BEGIN SUPPLIED DATA

(* ===== verification/Engine.v ===== *)
(** * Propagation engines: [SimpProp] and [ParProp]

    [core/sat/prop]: counting the assignments of a search under which unit
    propagation fails, on one solver ([SimpProp]) or with a pool of solvers
    ([ParProp]).  The engines use three operations of a solver, the record
    [Checker]; a callback sees every assignment checked and can stop the run.
    Callbacks are functions of what they were told before, so that a callback
    with state is one too; [None] stands for an exception, which the engines
    ignore. *)
From S2P Require Import Prelude Lit UnitProp Domain Search Pool.

Record Checker (S : Type) := MkChecker {
  ck_check : S → list Lit → option (S * bool);
  ck_check_propagated : S → list Lit → option (S * bool * list Lit);
  ck_subtree : S → list Lit → nat → option (S * Z) }.

Arguments MkChecker {S} _ _ _.
Arguments ck_check {S} _ _ _.
Arguments ck_check_propagated {S} _ _ _.
Arguments ck_subtree {S} _ _ _ _.

(** A call of the callback: (conflict, assumption). *)
Definition Event : Type := bool * list Lit.

Definition Callback : Type := list Event → bool → list Lit → option bool.

(** [ilog2]: the number of binary digits. *)
Fixpoint ilog2_fuel (fuel : nat) (x : Z) : Z :=
  match fuel with
  | O => 0
  | S fuel => if x =? 0 then 0 else 1 + ilog2_fuel fuel (Z.shiftr x 1)
  end.

Definition ilog2 (x : Z) : Z := ilog2_fuel 64 x.

Section Engines.
Context {S : Type} (K : Checker S).
Context {R : Type} (sample : R → Z → Z → Z * R) (fuel : nat).

(** ** [Prop::sequential_propagate] *)

(** [search()] or [concat(base_assumption, search())]. *)
Definition assumption (base : option (list Lit)) (s : Search) : list Lit :=
  match base with None => s_assignment s | Some b => concat_lits b (s_assignment s) end.

(** The body of the loop: the flag says whether to go on. *)
Definition round (callback : option Callback) (base : option (list Lit)) (told : list Event)
    (st : S) (s : Search) (conflicts : Z) : option (S * Z * list Event * bool) :=
  let a := assumption base s in
  '(st, answer) ← ck_check K st a;
  let conflict := negb answer in
  let conflicts := u64 (conflicts + Z.b2z conflict) in
  match callback with
  | None => Some (st, conflicts, [], true)
  | Some f => Some (st, conflicts, [(conflict, a)],
                    match f told conflict a with Some false => false | _ => true end)
  end.

Fixpoint propagate_loop (rounds : nat) (callback : option Callback) (base : option (list Lit))
    (told : list Event) (st : S) (r : R) (s : Search) (conflicts : Z) :
    option (S * R * Z * list Event) :=
  match rounds with
  | O => None
  | Datatypes.S rounds =>
      '(st, conflicts, es, go) ← round callback base told st s conflicts;
      let told := told ++ es in
      if go : bool then
        '(more, s, r) ← search_next sample fuel r s;
        if more : bool then propagate_loop rounds callback base told st r s conflicts
        else Some (st, r, conflicts, told)
      else Some (st, r, conflicts, told)
  end.

Definition sequential_propagate (rounds : nat) (callback : option Callback)
    (base : option (list Lit)) (st : S) (r : R) (s : Search) : option (S * R * Z * list Event) :=
  propagate_loop rounds callback base [] st r s 0.

(** ** [SimpProp] *)

(** [propagate]: is there a conflict? *)
Definition simp_propagate (st : S) (a : list Lit) : option (S * bool) :=
  '(st, b) ← ck_check K st a; Some (st, negb b).

Definition simp_propagate_to (st : S) (a : list Lit) : option (S * bool * list Lit) :=
  '(st, b, p) ← ck_check_propagated K st a; Some (st, negb b, p).

Definition simp_prop_search := sequential_propagate.

Definition simp_prop_tree (st : S) (vars : list Lit) (head : nat) : option (S * Z) :=
  ck_subtree K st vars head.

(** ** [ParProp] *)

Record ParConfig := MkParConfig {
  tree_max_fixed_vars : Z;
  tree_split_vars : Z;
  seq_split_samples : Z }.

(** What the constructor makes of [max_threads] and the options. *)
Definition par_config (max_threads split_vars split_samples : Z) : ParConfig :=
  MkParConfig (ilog2 max_threads) split_vars split_samples.

(** The tasks: a whole search, a part of one, one that is running, and a
    subtree. *)
Inductive Task :=
  | TSplit (s : Search) (num index : Z)
  | TLoop (s : Search) (conflicts : Z)
  | TTree (vars : list Lit) (head : nat).

(** One step of a task: a part starts, or one round of the loop.  A worker
    is a solver and the generator of its thread; the value [None] stands
    for an operation that failed. *)
Definition par_task_step (callback : option Callback) (base : option (list Lit))
    (told : list (nat * Event)) (w : S * R) (t : Task) : (S * R) * (Task + option Z) * list Event :=
  let '(st, r) := w in
  match t with
  | TSplit s num index =>
      match split_search sample fuel r s num index with
      | Some (s', r) => ((st, r), inl (TLoop s' 0), [])
      | None => (w, inr None, [])
      end
  | TLoop s conflicts =>
      match round callback base (snd <$> told) st s conflicts with
      | Some (st, conflicts, es, true) =>
          match search_next sample fuel r s with
          | Some (true, s, r) => ((st, r), inl (TLoop s conflicts), es)
          | Some (false, s, r) => ((st, r), inr (Some conflicts), es)
          | None => ((st, r), inr None, es)
          end
      | Some (st, conflicts, es, false) => ((st, r), inr (Some conflicts), es)
      | None => (w, inr None, [])
      end
  | TTree vars head =>
      match ck_subtree K st vars head with
      | Some (st, n) => ((st, r), inr (Some n), [])
      | None => (w, inr None, [])
      end
  end.

(** [_prop_search]: the tasks it submits; [None] is a division by zero. *)
Definition search_tasks (c : ParConfig) (max_threads : Z) (s : Search) : option (list Task) :=
  if search_size s <=? seq_split_samples c then Some [TLoop s 0]
  else if seq_split_samples c =? 0 then None
  else
    let num_threads := u32 (Z.min (search_size s / seq_split_samples c) max_threads) in
    Some (TSplit s num_threads <$> seqZ 0 num_threads).

(** The loop that fixes variables to the bits of the number of the task. *)
Fixpoint fix_vars (n : nat) (asgn : list Lit) (base_head : nat) (head_asgn : Z) : list Lit :=
  match n with
  | O => asgn
  | Datatypes.S n =>
      let asgn := <[base_head := mkLit (var (asgn !!! base_head)) (Z.odd head_asgn)]> asgn in
      fix_vars n asgn (Datatypes.S base_head) (Z.shiftr head_asgn 1)
  end.

(** [prop_tree]: the tasks it submits. *)
Definition tree_tasks (c : ParConfig) (vars : list Lit) (head_size : nat) : list Task :=
  let vars_left := u32 (Z.of_nat (length vars) - Z.of_nat head_size) in
  if vars_left <=? tree_split_vars c then [TTree vars head_size]
  else
    let may_be_fixed_vars := u32 (vars_left - tree_split_vars c) in
    let fixed_vars := Z.to_nat (Z.min (tree_max_fixed_vars c) may_be_fixed_vars) in
    let threads := u32 (Z.shiftl 1 (Z.of_nat fixed_vars)) in
    (λ thread, TTree (fix_vars fixed_vars vars head_size thread) (head_size + fixed_vars)) <$>
      seqZ 0 threads.

(** [_sum] over the futures. *)
Definition sum_futures (fs : list (option (option Z))) : option Z :=
  foldl (λ acc f, a ← acc; v ← mjoin f; Some (u64 (a + v))) (Some 0) fs.
End Engines.

Arguments Task : clear implicits.

(** The operations of [Minisat::SimpSolver] that the engines use. *)
From S2P Require Import Solver.

Definition solver_checker : Checker Solver :=
  MkChecker (λ st a, prop_check st a 0) (λ st a, prop_check_propagated st a 0) prop_check_subtree.
#[export] Instance tree_tasks_lawful :
  LawfulTasks (par_task_step K sample fuel callback base) (good ∘ fst) tree_task tree_post (λ _, O).
Proof.
  intros l id [st r] t es Hg (-> & vars & head & Hid & -> & Hv & Hl). unfold compose in *.
  simpl in Hg |- *. destruct (lc_subtree K good n F tr st vars head Hg Hv Hl) as (st' & c & -> & Hg' & Hc).
  split; [done |]. exists (vars, head), c. split; [done |]. split; [done |]. by apply counts_fmap.
Qed.

Lemma tree_sum (vs : list (option Z)) : length vs = length trees →
  (∀ id v, vs !! id = Some v → tree_post id v []) →
  Z.of_nat (length (concat (subtree <$> trees))) < 2 ^ 64 →
  ∃ c, sum_futures (Some <$> vs) = Some c ∧ counts conflicts (concat (subtree <$> trees)) c.
Proof.
  intros Hlen Hpost Hsize.
  assert (∃ cs, vs = Some <$> cs ∧ Forall2 (counts conflicts) (subtree <$> trees) cs) as (cs & -> & Hc).
  { unfold tree_post in Hpost. clear Hsize. revert vs Hlen Hpost.
    induction trees as [| x xs IH]; intros [| v vs] Hlen Hpost; try done.
    - exists []. by split.
    - destruct (Hpost 0%nat v eq_refl) as (x' & c & [= <-] & -> & Hc).
      destruct (IH vs) as (cs & -> & Hcs); [by injection Hlen | |].
      { intros id v Hv. apply (Hpost (Datatypes.S id) v Hv). }
      exists (c :: cs). split; [done |]. csimpl. by constructor. }
  pose proof (counts_concat _ _ _ Hc) as Hsum. exists (foldr Z.add 0 cs). split; [| done].
  apply sum_futures_spec; [| apply counts_bounds in Hsum; lia].
  clear - Hc. remember (subtree <$> trees) as xss. clear Heqxss.
  induction Hc as [| xs c xss cs Hc _ IH]; constructor; [apply counts_bounds in Hc; lia | done].
Qed.
End Tree.

(** The subtrees of the tasks make up the subtree of the call. *)
Lemma tree_tasks_partition c vars head : (head <= length vars)%nat → Z.of_nat (length vars) < 2 ^ 32 →
  0 <= tree_split_vars c → 0 <= tree_max_fixed_vars c <= 31 →
  ∃ trees, tree_tasks c vars head = (λ '(v, h), TTree v h) <$> trees ∧
    concat (subtree <$> trees) ≡ₚ subtree (vars, head) ∧
    Forall (λ '(v, h), length v = length vars ∧ (head <= h)%nat ∧ var <$> v = var <$> vars) trees.
Proof.
  intros Hh Hlen Hs Hm. unfold tree_tasks.
  assert (u32 (Z.of_nat (length vars) - Z.of_nat head) = Z.of_nat (length vars) - Z.of_nat head) as ->
    by (apply Z.mod_small; lia).
  destruct (Z.leb_spec (Z.of_nat (length vars) - Z.of_nat head) (tree_split_vars c)) as [Hle | Hgt].
  { exists [(vars, head)]. split; [done |]. split; [csimpl; by rewrite app_nil_r |]. by repeat constructor. }
  assert (u32 (Z.of_nat (length vars) - Z.of_nat head - tree_split_vars c) =
          Z.of_nat (length vars) - Z.of_nat head - tree_split_vars c) as -> by (apply Z.mod_small; lia).
  set (f := Z.to_nat (Z.min (tree_max_fixed_vars c) _)).
  assert (f <= 31 ∧ head + f <= length vars)%nat as [Hf Hf'] by lia. clearbody f.
  assert (u32 (Z.shiftl 1 (Z.of_nat f)) = 2 ^ Z.of_nat f) as ->.
  { rewrite Z.shiftl_1_l. apply Z.mod_small. split; [lia |]. apply Z.pow_lt_mono_r; lia. }
  set (pre := take head vars). set (mid := take f (drop head vars)). set (rest := drop (head + f) vars).
  assert (vars = pre ++ mid ++ rest) as Hvars.
  { unfold pre, mid, rest. rewrite <- drop_drop, take_drop, take_drop. done. }
  assert (length pre = head ∧ length mid = f) as [Hpre Hmid].
  { unfold pre, mid. rewrite !length_take, length_drop. lia. }
  exists ((λ k, (pre ++ set_assignment mid k ++ rest, (head + f)%nat)) <$> seqZ 0 (2 ^ Z.of_nat f)).
  split; [| split].
  - rewrite <- list_fmap_compose. apply list_fmap_ext. intros i k _. unfold compose. f_equal.
    rewrite Hvars, <- Hpre. by apply fix_vars_spec.
  - rewrite <- list_fmap_compose. trans (concat ((λ b, (λ a, pre ++ b ++ a) <$> leaves (var <$> rest)) <$>
      leaves (var <$> mid))).
    + rewrite <- (full_at_leaves (var <$> mid)), length_fmap, Hmid, <- list_fmap_compose. apply Permutation_refl'. f_equal.
      apply list_fmap_ext. intros i k _. unfold compose, subtree, full_at.
      assert (length (pre ++ set_assignment mid k) = (head + f)%nat) as Hl.
      { rewrite length_app, Hpre, <- Hmid, <- (length_fmap var (set_assignment mid k)), var_set_assignment.
        by rewrite length_fmap. }
      rewrite (assoc_L (++)). rewrite <- Hl, take_app_length, drop_app_length.
      rewrite (set_assignment_vars mid (map_to_mini_vars (var <$> mid))) by (by rewrite var_map_to_mini_vars).
      apply list_fmap_ext. intros j a _. by rewrite <- (assoc_L (++)).
    + unfold subtree. assert (take head vars = pre ∧ drop head vars = mid ++ rest) as [-> ->].
      { split; [done |]. unfold mid, rest. rewrite <- drop_drop. symmetry. apply take_drop. }
      rewrite fmap_app, leaves_app, fmap_concat, <- list_fmap_compose. apply Permutation_refl'. f_equal.
      apply list_fmap_ext. intros i b _. unfold compose. by rewrite <- list_fmap_compose.
  - apply Forall_fmap, Forall_true. intros k. simpl.
    assert (var <$> pre ++ set_assignment mid k ++ rest = var <$> vars) as Hv.
    { rewrite Hvars, !fmap_app, var_set_assignment. done. }
    split; [| split; [lia | done]]. by rewrite <- (length_fmap var), Hv, length_fmap.
Qed.

(** ** Results shared by the properties *)

Section Results.
Context {S : Type} (K : Checker S).
Context (good : S → Prop) (n : Z) (F : formula) (tr : list Lit).
Context `{!LawfulChecker K good n F tr}.
Context {R : Type} (sample : R → Z → Z → Z * R) (fuel : nat).
Context (callback : option Callback) (base : option (list Lit)).
Context (total : Z) (at_ : Z → list Lit) (kin : Search → Prop) (sits : Z → Search → Prop).
Context {En : Enumerable sample fuel total at_ kin sits}.
Context (Hns : never_stops callback) (Htotal : 0 < total < 2 ^ 64).
Context (Hvars : ∀ k, Forall (lit_ok n) (based base (at_ k))).

(** A search of the sequence at its start. *)
Definition fresh (s : Search) : Prop :=
  kin s ∧ sits 0 s ∧ s_total s = total ∧ s_done s = 0.

Lemma sequential_spec (rounds : nat) st r s : good st → fresh s → total <= Z.of_nat rounds →
  ∃ st' c es, sequential_propagate K sample fuel rounds callback base st r s = Some (st', r, c, es) ∧
    good st' ∧ checked F tr callback (assumptions_of base at_ 0 total) c es.
Proof.
  intros Hg (_ & Hs & Ht & Hd) Hr. unfold sequential_propagate.
  destruct (rounds_spec K good n F tr sample fuel callback base total at_ kin sits Hns Htotal Hvars
    rounds [] st r 0 total 0 s 0 []) as (st' & c & es & H1 & H2 & H3); try done; [| lia |].
  - apply (running_start F tr callback base total at_ sits); try done; lia.
  - by exists st', c, es.
Qed.

Lemma par_search_spec (cfg : ParConfig) (ws : list (S * R)) s : ws ≠ [] →
  Z.of_nat (length ws) < 2 ^ 32 → Forall (good ∘ fst) ws → fresh s → 0 < seq_split_samples cfg →
  ∃ tasks, search_tasks cfg (Z.of_nat (length ws)) s = Some tasks ∧
    returns (par_task_step K sample fuel callback base) ws tasks (λ p,
      Forall (good ∘ fst) (workers p) ∧
      ∃ c es, sum_futures (futures p) = Some c ∧ snd <$> log p ≡ₚ es ∧
        checked F tr callback (assumptions_of base at_ 0 total) c es).
Proof.
  intros Hws Hlen Hg (Hk & Hs & Ht & Hd) Hcfg. unfold search_tasks, search_size. rewrite Ht.
  assert (∃ tasks parts, length tasks = length parts ∧
    (if total <=? seq_split_samples cfg then Some [TLoop s 0]
     else if seq_split_samples cfg =? 0 then None
     else Some (TSplit s (u32 (Z.min (total / seq_split_samples cfg) (Z.of_nat (length ws)))) <$>
            seqZ 0 (u32 (Z.min (total / seq_split_samples cfg) (Z.of_nat (length ws)))))) = Some tasks ∧
    (∀ k t, tasks !! k = Some t → search_task F tr callback base total at_ kin sits parts k t []) ∧
    concat ((λ '(a, len), seqZ a len) <$> parts) = seqZ 0 total)
    as (tasks & parts & Hl & Htasks & Hinv & Hcat).
  { destruct (Z.leb_spec total (seq_split_samples cfg)) as [Hle | Hgt].
    - exists [TLoop s 0], [(0, total)]. split; [done |]. split; [done |]. split; [| csimpl; by rewrite app_nil_r].
      intros [| k] t; [| done]. intros [= <-]. exists 0, total. split; [done |]. exists 0.
      apply (running_start F tr callback base total at_ sits); try done; lia.
    - destruct (Z.eqb_spec (seq_split_samples cfg) 0); [lia |].
      set (num := Z.min (total / seq_split_samples cfg) (Z.of_nat (length ws))).
      assert (0 < Z.of_nat (length ws)) by (destruct ws; [done | simpl; lia]).
      assert (1 <= total / seq_split_samples cfg <= total) as Hq.
      { split; [apply Z.div_le_lower_bound; lia |]. apply Z.div_le_upper_bound; nia. }
      assert (u32 num = num) as -> by (apply Z.mod_small; lia).
      exists (TSplit s num <$> seqZ 0 num),
        ((λ i, (part_start total num i, part_todo total num i)) <$> seqZ 0 num).
      split; [by rewrite !length_fmap |]. split; [done |]. split.
      + intros k t Hkt. rewrite list_lookup_fmap in Hkt. apply fmap_Some in Hkt as (i & Hi & ->).
        exists (part_start total num i), (part_todo total num i).
        rewrite list_lookup_fmap, Hi. split; [done |]. apply lookup_seqZ in Hi as [-> Hi].
        repeat split; try done; lia.
      + rewrite <- list_fmap_compose.
        pose proof (seqZ_parts total num (Z.to_nat num)) as Hp. rewrite Z2Nat.id in Hp by lia.
        rewrite decide_False in Hp by lia. apply Hp; lia. }
  exists tasks. split; [done |].
  eapply returns_mono; [| eapply (pool_returns _ _ _ _ _ ws tasks
    (search_tasks_lawful K good n F tr sample fuel callback base total at_ kin sits Hns Htotal Hvars parts));
    try done].
  intros p (vs & Hf & Hvs & Hg' & Hpost & Hown). split; [done |]. rewrite Hf.
  rewrite Hl in *.
  destruct (gather F tr callback base total at_ Htotal parts vs (log p)) as (c & es & H1 & H2 & H3); try done.
  by exists c, es.
Qed.
End Results.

END SUPPLIED DATA

◆ TASK STATEMENT
Keeping every character as it is, restate the lines above that run from the line with "match ck_subtree K st vars head with" through the line with "Arguments Task : clear implicits.", both included, and nothing else.

◆ WRITTEN RESPONSE
      match ck_subtree K st vars head with
      | Some (st, n) => ((st, r), inr (Some n), [])
      | None => (w, inr None, [])
      end
  end.

(** [_prop_search]: the tasks it submits; [None] is a division by zero. *)
Definition search_tasks (c : ParConfig) (max_threads : Z) (s : Search) : option (list Task) :=
  if search_size s <=? seq_split_samples c then Some [TLoop s 0]
  else if seq_split_samples c =? 0 then None
  else
    let num_threads := u32 (Z.min (search_size s / seq_split_samples c) max_threads) in
    Some (TSplit s num_threads <$> seqZ 0 num_threads).

(** The loop that fixes variables to the bits of the number of the task. *)
Fixpoint fix_vars (n : nat) (asgn : list Lit) (base_head : nat) (head_asgn : Z) : list Lit :=
  match n with
  | O => asgn
  | Datatypes.S n =>
      let asgn := <[base_head := mkLit (var (asgn !!! base_head)) (Z.odd head_asgn)]> asgn in
      fix_vars n asgn (Datatypes.S base_head) (Z.shiftr head_asgn 1)
  end.

(** [prop_tree]: the tasks it submits. *)
Definition tree_tasks (c : ParConfig) (vars : list Lit) (head_size : nat) : list Task :=
  let vars_left := u32 (Z.of_nat (length vars) - Z.of_nat head_size) in
  if vars_left <=? tree_split_vars c then [TTree vars head_size]
  else
    let may_be_fixed_vars := u32 (vars_left - tree_split_vars c) in
    let fixed_vars := Z.to_nat (Z.min (tree_max_fixed_vars c) may_be_fixed_vars) in
    let threads := u32 (Z.shiftl 1 (Z.of_nat fixed_vars)) in
    (λ thread, TTree (fix_vars fixed_vars vars head_size thread) (head_size + fixed_vars)) <$>
      seqZ 0 threads.

(** [_sum] over the futures. *)
Definition sum_futures (fs : list (option (option Z))) : option Z :=
  foldl (λ acc f, a ← acc; v ← mjoin f; Some (u64 (a + v))) (Some 0) fs.
End Engines.

Arguments Task : clear implicits.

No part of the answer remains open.